Antlrworks - 无关输入 [英] Antlrworks - extraneous input
问题描述
我是这方面的新手,因此我需要你的帮助..我正在尝试解析 Wikipedia Dump,我的第一步是将它们定义的每个规则映射到 ANTLR 中,不幸的是我遇到了第一个障碍:
第 1 行:8 无关输入 ''''' 期望 '\'\''
我不明白发生了什么,请帮帮我.
我的代码:
语法测试;选项 {语言 = Java;}解析: 术语+ EOF;学期:身份|'[[' 学期 ']]'|'\'\'' 学期 '\'\''|'\'\'\'' 学期 '\'\'\'';身份识别: ('a'..'z' | 'A'..'Z' | '0'..'9' | '=' | '#' | '"' | ' ')*;
输入'''''你好世界'''''
词法分析器规则必须始终匹配至少 1 个字符.您的规则:
IDENT : ('a'..'z' | 'A'..'Z' | '0'..'9' | '=' | '#' | '"' | ' ')*;
匹配一个空字符串(其中有无数个).将 *
更改为 +
:
IDENT : ('a'..'z' | 'A'..'Z' | '0'..'9' | '=' | '#' | '"' | ' ')+;
编辑
<块引用>输入'''''Hello World'''''
尽管您将文字标记放在解析器规则中('\'\'\''
、'\'\''
等),但您必须明白它们不是在解析器的要求下创建的.词法分析器遵循严格的规则来创建令牌:
- 它尝试尽可能多地匹配
- 如果 2 个不同的词法分析器规则匹配相同数量的字符,则第一个定义的将获得优先权
让我们为您的文字标记命名:
BRACKET_OPEN : '[[';BRACKET_CLOSE : ']]';Q3:'\'\'\'';Q2:'\'\'';IDENT : ('a'..'z' | 'A'..'Z' | '0'..'9' | '=' | '#' | '"' | ' ')+;
现在,由于规则 #1(尽可能匹配),输入 '''''Hello World'''''
将被标记如下:
Q3
Q2
身份
Q3
(是的,一个Q3
!)Q2
但是您的解析器规则 term
将只接受 Q3 Q2 IDENT Q2 Q3
,因此您的输入未能正确解析是正确的.
另外,我建议您不要使用解释器:它有很多问题.不过,调试器的工作原理很酷!
I am new in this stuff, and for that reason I will need your help.. I am trying to parse the Wikipedia Dump, and my first step is to map each rule defined by them into ANTLR, unfortunally I got my first barrier:
line 1:8 extraneous input ''''' expecting '\'\''
I am not understanding what is going on, please lend me your help.
My code:
grammar Test;
options {
language = Java;
}
parse
: term+ EOF
;
term
: IDENT
| '[[' term ']]'
| '\'\'' term '\'\''
| '\'\'\'' term '\'\'\''
;
IDENT
: ('a'..'z' | 'A'..'Z' | '0'..'9' | '=' | '#' | '"' | ' ')*
;
Input '''''Hello World'''''
A lexer rule must always match at least 1 character.
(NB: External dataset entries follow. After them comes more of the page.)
(** ** Below a parent *)
Definition list_by_parent (parent_field : string) (parent_id : resource_id) (include_deleted : bool)
    : M Crud (list crud_read) :=
  raise_if (negb (mem_str parent_field (crud_columns config))) AttributeError;;
  parent ← lift (_identifier parent_id);
  rows ← scalars (λ i, is_uuid parent (dget parent_field (CrudItem.columns i)) &&
                        not_removed include_deleted i);
  lift (mapM _read rows).
Definition get_by_parent (parent_field : string) (parent_id item_id : resource_id)
    : M Crud (option crud_read) :=
  item ← crud_get item_id;
  match item with
  | None => mret None
  | Some r =>
      parent ← lift (_identifier parent_id);
      mret (if is_uuid parent (dget parent_field r) then Some r else None)
  end.
Definition create_for_parent (parent_field : string) (parent_id : resource_id) (values : payload)
    : M Crud crud_read :=
  parent ← lift (_identifier parent_id); crud_create (dset parent_field (CrudUuid parent) values).
(** [if self.get_by_parent(...) is None: return None] *)
Definition below_parent (parent_field : string) (parent_id item_id : resource_id)
    (m : M Crud (option crud_read)) : M Crud (option crud_read) :=
  item ← get_by_parent parent_field parent_id item_id;
  match item with None => mret None | Some _ => m end.
Definition update_by_parent parent_field parent_id item_id (values : payload) :=
  below_parent parent_field parent_id item_id (crud_update item_id values).
Definition delete_by_parent parent_field parent_id item_id :=
  below_parent parent_field parent_id item_id (crud_delete item_id).
Definition restore_by_parent parent_field parent_id item_id :=
  below_parent parent_field parent_id item_id (crud_restore item_id).
(** [_entity_source], in its parts *)
Definition entity_import (domain : string) : string :=
  let entity := _singular domain in
  let entity_class := _class_name entity in
  ("from core_api.modules." +:+ domain +:+ "." +:+ entity +:+ "_entity import " +:+ entity_class +:+ "Entity").
Definition parent_fields (parent_domain : string) : list string :=
  let parent_entity := _singular parent_domain in
  let parent_class := _class_name parent_entity in
  let parent_field := (parent_entity +:+ "_id") in
  [("    " +:+ parent_field +:+ ": Mapped[UUID | None] = mapped_column(");
   (q "        ForeignKey(^" +:+ parent_domain +:+ q ".id^, ondelete=^RESTRICT^), nullable=True, index=True");
   "    )";
   ("    " +:+ parent_entity +:+ ": Mapped[" +:+ parent_class +:+ q "Entity | None] = relationship(lazy=^joined^)")].
Definition association_definition (domain_name entity_name related_domain : string) : string :=
  let related_entity := _singular related_domain in
  let association_name := (entity_name +:+ "_" +:+ related_entity +:+ "_association") in
  let table_name := _association_table domain_name related_domain in
  join_lines
    [(association_name +:+ " = Table(");
     (q "    ^" +:+ table_name +:+ q "^,");
     "    Base.metadata,";
     "    Column(";
     (q "        ^" +:+ entity_name +:+ q "_id^,");
     (q "        ForeignKey(^" +:+ domain_name +:+ q ".id^, ondelete=^CASCADE^),");
     "        primary_key=True,";
     "    ),";
     "    Column(";
     (q "        ^" +:+ related_entity +:+ q "_id^,");
     (q "        ForeignKey(^" +:+ related_domain +:+ q ".id^, ondelete=^CASCADE^),");
     "        primary_key=True,";
     "    ),";
     ")"].
Definition association_field (entity_name related_domain : string) : string :=
  let related_entity := _singular related_domain in
  let related_class := _class_name related_entity in
  let association_name := (entity_name +:+ "_" +:+ related_entity +:+ "_association") in
  ("    " +:+ related_domain +:+ ": Mapped[list[" +:+ related_class +:+ "Entity]] = relationship(secondary=" +:+ association_name +:+ q ", lazy=^selectin^)").
Definition ids_property (related_domain : string) : string :=
  let related_entity := _singular related_domain in
  join_lines
    ["    @property";
     ("    def " +:+ related_entity +:+ "_ids(self) -> list[UUID]:");
     ("        return [item.id for item in self." +:+ related_domain +:+ "]")].
Definition _entity_source domain_name entity_name entity_class (parent_domain : option string) related_domains : string :=
  let related := negb (bool_decide (related_domains = [])) in
  let linked := related || bool_decide (is_Some parent_domain) in
  let imports := when_some parent_domain (λ d, [entity_import d]) ++ map entity_import related_domains in
  let definitions := map (association_definition domain_name entity_name) related_domains in
  let fields :=
    ["    name: Mapped[str] = mapped_column(String(120), nullable=False, index=True)";
     "    code: Mapped[str] = mapped_column(String(80), nullable=False, unique=True, index=True)"] ++
    when_some parent_domain parent_fields ++ map (association_field entity_name) related_domains in
  let properties := map ids_property related_domains in
  let sqlalchemy_imports := order_by String.leb
    (["String"] ++ (if linked then ["ForeignKey"] else []) ++
     (if related then ["Column"; "Table"] else [])) in
  let orm_imports := ["Mapped"; "mapped_column"] ++ (if linked then ["relationship"] else []) in
  let connection_imports := (if related then ["Base"] else []) ++ ["BaseEntity"] in
  let lines :=
    ["from __future__ import annotations"; ""; "from uuid import UUID"; "";
     "from sqlalchemy import " +:+ join ", " sqlalchemy_imports;
     "from sqlalchemy.orm import " +:+ join ", " orm_imports; "";
     "from core_api.infrastructure.database.connection import " +:+ join ", " connection_imports] ++
    imports ++ [""; ""] ++
    (if related then [join (nl +:+ nl) definitions; ""; ""] else []) ++
    [("class " +:+ entity_class +:+ "Entity(BaseEntity):");
     (q "    __tablename__ = ^" +:+ domain_name +:+ q "^");
     ""] ++ fields ++ (if related then "" :: properties else []) in
  rstrip (join_lines lines) +:+ nl.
Your rule:
IDENT : ('a'..'z' | 'A'..'Z' | '0'..'9' | '=' | '#' | '"' | ' ')*;
matches an empty string (of which there are an infinite amount of). Change the *
to a +
:
IDENT : ('a'..'z' | 'A'..'Z' | '0'..'9' | '=' | '#' | '"' | ' ')+;
EDIT
Input
'''''Hello World'''''
Although you put literal tokens inside parser rules ('\'\'\''
, '\'\''
, etc.), you must understand that they are not created at the behest of the parser. The lexer follows strict rules to create tokens:
- it tries to match as much as possible
- if 2 different lexer rules match the same amount of characters, the one defined first will get precedence
Let's give your literal tokens a name:
BRACKET_OPEN : '[[';
BRACKET_CLOSE : ']]';
Q3 : '\'\'\'';
Q2 : '\'\'';
IDENT : ('a'..'z' | 'A'..'Z' | '0'..'9' | '=' | '#' | '"' | ' ')+;
Now, because of rule #1 (match as much as possible), the input '''''Hello World'''''
will be tokenized as follows:
Q3
Q2
IDENT
Q3
(yes, aQ3
!)Q2
But your parser rule term
will only accept Q3 Q2 IDENT Q2 Q3
, so it is correct that your input fails to parse properly.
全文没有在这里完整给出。